(** *** What every pruning step keeps, for any predicate *)

Lemma children_only_refl s : children_only s s.
Proof.
  unfold children_only. split_and!; auto.
  intros a n Hn. exists (node_children n). by rewrite set_children_id.
Qed.

Lemma children_only_trans s1 s2 s3 :
  children_only s1 s2 -> children_only s2 s3 -> children_only s1 s3.
Proof.
  intros (H1 & H2 & H3 & H4) (H1' & H2' & H3' & H4').
  unfold children_only. split_and!; try congruence.
  intros a n Hn. destruct (H4 a n Hn) as (cs & Hcs).
  destruct (H4' _ _ Hcs) as (cs' & Hcs'). exists cs'.
  by rewrite set_children_twice in Hcs'.
Qed.

Lemma filterM_store {A} (f : A -> M bool) l :
  (forall c s r s', f c s = (r, s') -> s' = s) ->
  forall s r s', filterM f l s = (r, s') -> s' = s.
Proof.
  intros Hf. induction l as [|x l IH]; intros s r s' H.
  { by injection H as _ <-. }
  simpl in H. unfold bind in H.
  destruct (f x s) as [r1 s1] eqn:E1. apply Hf in E1 as ->.
  destruct r1; try (by injection H as _ <-).
  destruct (filterM f l s) as [r2 s2] eqn:E2. apply IH in E2 as ->.
  destruct r2; by injection H as _ <-.
Qed.

Lemma prune_step_cases predicate a s r s' :
  prune_step predicate a s = (r, s') ->
  s' = s \/
  exists nd p pn cs,
    nodes s !! a = Some nd /\ node_parent nd = Some p /\
    nodes s !! p = Some pn /\
    s' = mkStore (<[p:=set_children cs pn]> (nodes s)) (tasks s) (log s).
Proof.
  unfold prune_step, bind, call. intros H.
  destruct (predicate s a) as [matched| | |]; try (left; by injection H as _ <-).
  unfold getNode in H at 1.
  destruct (nodes s !! a) as [nd|] eqn:Ha; [|left; by injection H as _ <-].
  destruct (negb matched && (length (node_children nd) =? 0));
    [|left; by injection H as _ <-].
  destruct (node_parent nd) as [p|] eqn:Hp; [|left; by injection H as _ <-].
  unfold getNode in H at 1.
  destruct (nodes s !! p) as [pn|] eqn:Hpn; [|left; by injection H as _ <-].
  match type of H with
  | context [filterM ?f ?l s] => destruct (filterM f l s) as [r1 s1] eqn:E
  end.
  apply filterM_store in E as ->.
  2:{ intros c s0 r0 s0'. unfold bind, getNode, ret.
      destruct (nodes s0 !! c); intros [= _ <-]; done. }
  destruct r1 as [cs| | |]; try (left; by injection H as _ <-).
  rewrite (modNode_val _ _ _ _ Hpn) in H. injection H as _ <-.
  right. by exists nd, p, pn, cs.
Qed.

Lemma elem_of_preorder_kid u k kids a v :
  k ∈ kids -> u ∈ preorder k -> u ∈ preorder (NT a v kids).
Proof.
  intros Hk Hu. simpl. right. apply list_elem_of_In, in_flat_map.
  exists k. split; by apply list_elem_of_In.
Qed.

Lemma elem_of_preorder_inv u a v kids :
  u ∈ preorder (NT a v kids) -> u = NT a v kids \/ exists k, k ∈ kids /\ u ∈ preorder k.
Proof.
  simpl. intros [->|H]%elem_of_cons; [by left|right].
  apply list_elem_of_In, in_flat_map in H as (k & H1 & H2).
  exists k. split; by apply list_elem_of_In.
Qed.

Lemma root_in_addrs t : root t ∈ addrs t.
Proof. destruct t. rewrite addrs_unfold. left. Qed.

Lemma addrs_preorder u t : u ∈ preorder t -> root u ∈ addrs t.
Proof. intros H. unfold addrs. by apply list_elem_of_fmap_2. Qed.

Lemma preorder_trans u w t : u ∈ preorder w -> w ∈ preorder t -> u ∈ preorder t.
Proof.
  revert w u. induction t as [a v kids IH] using ntree_ind'. intros w u Hu Hw.
  apply elem_of_preorder_inv in Hw as [->|(k & Hk & Hw)]; [done|].
  rewrite Forall_forall in IH. eapply elem_of_preorder_kid; [exact Hk|].
  by eapply IH.
Qed.

Lemma repr_linked_steady s t :
  repr s t -> linked s None t -> steady t s.
Proof.
  intros Hr Hl.
  assert (G : forall p, linked s p t -> forall u, u ∈ preorder t ->
            exists n, nodes s !! root u = Some n /\ view_of s n = Some (view u) /\
                      forall q, node_parent n = Some q -> Some q = p \/ q ∈ addrs t).
  { clear Hl. revert Hr. induction t as [a v kids IH] using ntree_ind'.
    intros Hr p Hl u Hu.
    inversion Hr as [? ? ? n Hn Hv Hc Hk]; subst.
    inversion Hl as [? ? ? ? n' Hn' Hp Hlk]; subst.
    assert (n' = n) by congruence. subst n'.
    apply elem_of_preorder_inv in Hu as [->|(k & Hk1 & Hu)].
    - exists n. split; [done|]. split; [done|]. intros q Hq. left. by rewrite <- Hq.
    - rewrite Forall_forall in IH, Hk, Hlk.
      destruct (IH k Hk1 (Hk k Hk1) (Some a) (Hlk k Hk1) u Hu) as (nu & Hnu & Hvu & Hpu).
      exists nu. split; [done|]. split; [done|]. intros q Hq. right.
      destruct (Hpu q Hq) as [[= ->]|Hin].
      + rewrite addrs_unfold. left.
      + rewrite addrs_unfold. right. apply elem_of_flat_map_addrs. eauto. }
  intros u Hu. destruct (G None Hl u Hu) as (n & Hn & Hv & Hp).
  exists n. split; [done|]. split; [done|]. intros p Hpp. by destruct (Hp p Hpp).
Qed.

Lemma prune_step_steady predicate t a s r s' :
  steady t s -> a ∈ addrs t ->
  prune_step predicate a s = (r, s') ->
  steady t s' /\ children_only s s' /\
  (forall b, b ∉ addrs t -> nodes s' !! b = nodes s !! b).
Proof.
  intros Hst Ha H.
  apply prune_step_cases in H as [->|(nd & p & pn & cs & Hnd & Hp & Hpn & ->)].
  { split_and!; auto using children_only_refl. }
  assert (Hpt : p ∈ addrs t).
  { apply list_elem_of_fmap in Ha as (u & -> & Hu).
    destruct (Hst u Hu) as (n & Hn & _ & Hpar).
    assert (n = nd) by congruence. subst. by apply Hpar. }
  split_and!.
  - intros u Hu. destruct (Hst u Hu) as (n & Hn & Hv & Hpar). simpl.
    destruct (decide (root u = p)) as [E|E].
    + rewrite E in *. assert (n = pn) by congruence. subst n.
      exists (set_children cs pn). split_and!; auto.
      apply list_lookup_insert_eq. by eapply lookup_lt_Some.
    + exists n. split_and!; auto. by rewrite list_lookup_insert_ne.
  - unfold children_only. simpl. split_and!; auto using length_insert.
    intros b n Hn. destruct (decide (b = p)) as [->|E].
    + assert (n = pn) by congruence. subst. exists cs.
      apply list_lookup_insert_eq. by eapply lookup_lt_Some.
    + exists (node_children n). rewrite set_children_id.
      by rewrite list_lookup_insert_ne.
  - intros b Hb. simpl. apply list_lookup_insert_ne. intros ->. done.
Qed.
**********
Copy every line of the data that holds the string "congruence".

• **Output below**
  unfold children_only. split_and!; try congruence.
    assert (n' = n) by congruence. subst n'.
    assert (n = nd) by congruence. subst. by apply Hpar. }
    + rewrite E in *. assert (n = pn) by congruence. subst n.
    + assert (n = pn) by congruence. subst. exists cs.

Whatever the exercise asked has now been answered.